Some tips on 251570-03-3

According to the analysis of related databases, 251570-03-3, the application of this compound in the production field has become more and more popular.

Synthetic Route of 251570-03-3, In the chemical reaction process, reaction time, type of solvent, can easily affect the result of the reaction, thereby determining the yield and properties of the reaction product. An updated downstream synthesis route of 251570-03-3 as follows.

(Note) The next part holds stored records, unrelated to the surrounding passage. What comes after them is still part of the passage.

Definition call_var (math : namespace) (values : list number) : result number :=
  match var math with
  | Some f => f values
  | None => Throw (TypeError "math.var is not a function")
  end.


(** The library as the program expects it: both names are there. *)
Definition expected : namespace :=
  {| var := Some variance; corr_export := Some corr |}.

(** The library without the name [var], as the releases export it that
    have [corr] (the documentation of the program names Math.js 11.11.0). *)
Definition without_var : namespace :=
  {| var := None; corr_export := Some corr |}.

End MathJS.

(** ** [utils/constants.js] *)

Module Constants.

Record InstallRange : Type := {
  label : string;
  min : Js.number;
  max : Js.number
}.

Definition INSTALL_RANGES : list InstallRange := [
  {| label := "0-1K"; min := 0; max := 1000 |};
  {| label := "1K-10K"; min := 1000; max := 10000 |};
  {| label := "10K-100K"; min := 10000; max := 100000 |};
  {| label := "100K-1M"; min := 100000; max := 1000000 |};
  {| label := "1M-10M"; min := 1000000; max := 10000000 |};
  {| label := "10M-100M"; min := 10000000; max := 100000000 |};
  {| label := "100M+"; min := 100000000; max := Js.Infinity |}
]%float.

End Constants.

(** ** [utils/dataProcessor.js] *)

Module DataProcessor.
Import Js Constants.

(** [convertSizeToBytes]: [None] is [null]. *)
Definition convertSizeToBytes (sizeString : value) : option number :=
  if negb (truthy sizeString) || is_string sizeString "Varies with device" then None
  else
    let sizeStr := toLowerCase (ToString sizeString) in
    let numericValue := parseFloat_string sizeStr in
    if includes sizeStr "k" then Some (numericValue * 1024)%float
    else if includes sizeStr "m" then Some (numericValue * 1024 * 1024)%float
    else if includes sizeStr "g" then Some (numericValue * 1024 * 1024 * 1024)%float
    else Some numericValue.

Definition comma_or_plus (c : ascii) : bool :=
  (code c =? 44)%nat || (code c =? 43)%nat.

Definition convertInstallsToNumber (installString : value) : number :=
  if negb (truthy installString) then 0%float
  else
    let installStr := trim (remove_all comma_or_plus (ToString installString)) in
    or_num (parseInt_string installStr) 0%float.

(** [convertPriceToNumber]; the pattern replaced is the dollar sign of the
    documented input ["$4.99"]. *)
Definition convertPriceToNumber (priceString : value) : number :=
  if negb (truthy priceString) || is_string priceString "Free" || is_string priceString "0"
  then 0%float
  else
    let priceStr := replace "$" "" (ToString priceString) in
    or_num (parseFloat_string priceStr) 0%float.

Definition in_range (installs : number) (range : InstallRange) : bool :=
  ge installs (min range) && lt installs (max range).

Definition categorizeInstalls (installs : number) : string :=
  match find (in_range installs) INSTALL_RANGES with
  | Some range => label range
  | None => "Unknown"
  end.

(** The canonical app record that [processAppsData] builds. A property that
    is a string or [undefined] is an [option string]; [rating] and
    [sizeBytes] are a number or [null]; [hasRating] is what
    [parseFloat(r) && parseFloat(r) > 0] leaves. *)
Record App : Type := {
  app : option string;
  category : option string;
  rating : option number;
  reviews : number;
  size : option string;
  sizeBytes : option number;
  installs : option string;
  installsNumber : number;
  installsCategory : string;
  type : option string;
  price : value;
  priceNumber : number;
  contentRating : option string;
  genres : option string;
  lastUpdated : option string;
  currentVersion : option string;
  androidVersion : option string;
  isPaid : bool;
  hasRating : value;
  isPopular : bool
}.

(** [x || null] on a number. *)
Definition or_null (x : number) : option number :=
  if truthy_num x then Some x else None.
Lemma collect_connections_throws (activeOnly : bool)
    (items : list (string * slot)) (acc : list connectionObj.t) :
  collect_connections activeOnly items acc = TypeError
  <-> exists k, (k, SNull) ∈ items.
Proof.
  revert acc. induction items as [| [k s] items IH]; intros acc; simpl.
  - split; [discriminate |]. intros [k H]. inversion H.
  - destruct s as [| arr].
    + split; [| reflexivity]. intros _. exists k. left.
    + rewrite IH. split; intros [k' H]; exists k'.
      * right. exact H.
      * apply elem_of_cons in H as [[=] | H]. exact H.
Qed.

Lemma collect_connections_elem (activeOnly : bool)
    (items : list (string * slot)) (acc l : list connectionObj.t) :
  collect_connections activeOnly items acc = Normal l ->
  forall x, x ∈ l
            <-> x ∈ acc
                \/ exists k arr, (k, SArray arr) ∈ items /\ x ∈ arr
                                  /\ listed (Some activeOnly) x = true.
Proof.
  revert acc. induction items as [| [k s] items IH]; intros acc; simpl.
  - intros [= <-] x. split; [auto |].
    intros [H | (k & arr & H & _)]; [exact H | inversion H].
  - destruct s as [| arr]; [discriminate |].
    intros H x. rewrite (IH _ H x), collect_array_filter, elem_of_app.
    rewrite elem_of_List_filter.
    split.
    + intros [[Hx | [Hx Hl]] | (k' & arr' & Hin & Hx)].
      * left. exact Hx.
      * right. exists k, arr. split; [left | auto].
      * right. exists k', arr'. split; [right |]; assumption.
    + intros [Hx | (k' & arr' & Hin & Hx & Hl)].
      * left. left. exact Hx.
      * apply elem_of_cons in Hin as [[= -> ->] | Hin].
        -- left. right. auto.
        -- right. exists k', arr'. auto.
Qed.

Lemma collect_connections_length (items : list (string * slot))
    (acc l : list connectionObj.t) :
  collect_connections false items acc = Normal l ->
  Z.of_nat (length l) = Z.of_nat (length acc) + count_items items.
Proof.
  revert acc. induction items as [| [k s] items IH]; intros acc; simpl.
  - intros [= <-]. unfold count_items. simpl. lia.
  - destruct s as [| arr]; [discriminate |].
    intros H. apply IH in H. rewrite collect_array_filter in H.
    rewrite length_app in H.
    replace (List.filter (listed (Some false)) arr) with arr in H
      by (clear; induction arr as [| c arr IH]; simpl; congruence).
    unfold count_items in *. simpl. lia.
Qed.

(** X16. [allSessions] returns the empty array while the registry is
    undefined, and on a defined registry it throws a [TypeError]
    exactly when some identity's slot is [null] (a slot that
    [WSS_Handshake] and [handshakeOK] both accept). *)
Theorem allSessions_throws_iff (activeOnly : option bool)
    (connections : option (gmap string slot)) :
  allSessions activeOnly None = Normal []
  /\ (allSessions activeOnly connections = TypeError
      <-> exists k, slotFor connections k = Some SNull).
Proof.
  split; [reflexivity |].
  unfold allSessions. destruct connections as [c |].
  - rewrite collect_connections_throws. unfold slotFor.
    split; intros [k H]; exists k; apply elem_of_map_to_list; exact H.
  - split; [discriminate | intros [k H]; discriminate].
Qed.

Lemma allSessions_elem (activeOnly : option bool)
    (connections : option (gmap string slot)) (l : list connectionObj.t) :
  allSessions activeOnly connections = Normal l ->
  forall x,
    x ∈ l <-> (exists k i, connectionAt connections k i = Some x)
              /\ listed activeOnly x = true.
Proof.
  unfold allSessions. intros H x. destruct connections as [c |].
  - rewrite (collect_connections_elem _ _ _ _ H x).
    assert (El : listed (Some match activeOnly with
                              | Some b => b
                              | None => true
                              end) x = listed activeOnly x)
      by (destruct activeOnly as [[|] |]; reflexivity).
    rewrite El. unfold connectionAt, slotFor. split.
    + intros [Hx | (k & arr & Hin & Hx & Hl)]; [inversion Hx |].
      apply elem_of_map_to_list in Hin.
      apply list_elem_of_lookup in Hx as [i Hi].
      split; [| exact Hl]. exists k, i. rewrite Hin. exact Hi.
    + intros [(k & i & Hx) Hl]. right.
      destruct (c !! k) as [[| arr] |] eqn:Hk; try discriminate.
      exists k, arr. split; [apply elem_of_map_to_list; exact Hk |].
      split; [| exact Hl]. apply list_elem_of_lookup. exists i. exact Hx.
  - injection H as <-. split; [intros Hx; inversion Hx |].
    intros [(k & i & Hx) _]. discriminate.
Qed.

2 -(4-Chloro-3-fluorophenyl)-2-methylpropanenitrileA solution of 4-chloro-3-fluorophenylacetonitrile (1.70 g, 10.0 mmol) in DMF (5 mL) was added dropwise to Sodium hydride (1.00 g, 41.7 mmol) and iodomethane (1.87 mL, 30.0 mmol) in DMF (10 mL) at O0C under a blanket of argon. The resulting slurry was stirred and allowed to warm to ambient temperature for 2 hours. The mixture was concentrated and diluted with ethyl acetate and water and the organic layer washed with further water and the organic layer washed with saturated brine, dried over MgSO4, filtered and evaporated. The crude product was purified by flash silica chromatography, elution gradient 0 to 5% EtOAc in isohexane. Pure fractions were evaporated to dryness to afford 2-(4-chloro-3-(trifluoromethoxy)phenyl)-2-methylpropanenitrile as a yellow oil which solidified on standing.MS (+ve ESI) : Rt = 2.51 min, no mass ion (M+H)+ 1U NMR (400.132 MHz, CDC13) delta 1.71 (6H, s), 7.20 – 7.28 (3H, m), 7.42 (IH, t)

According to the analysis of related databases, 251570-03-3, the application of this compound in the production field has become more and more popular.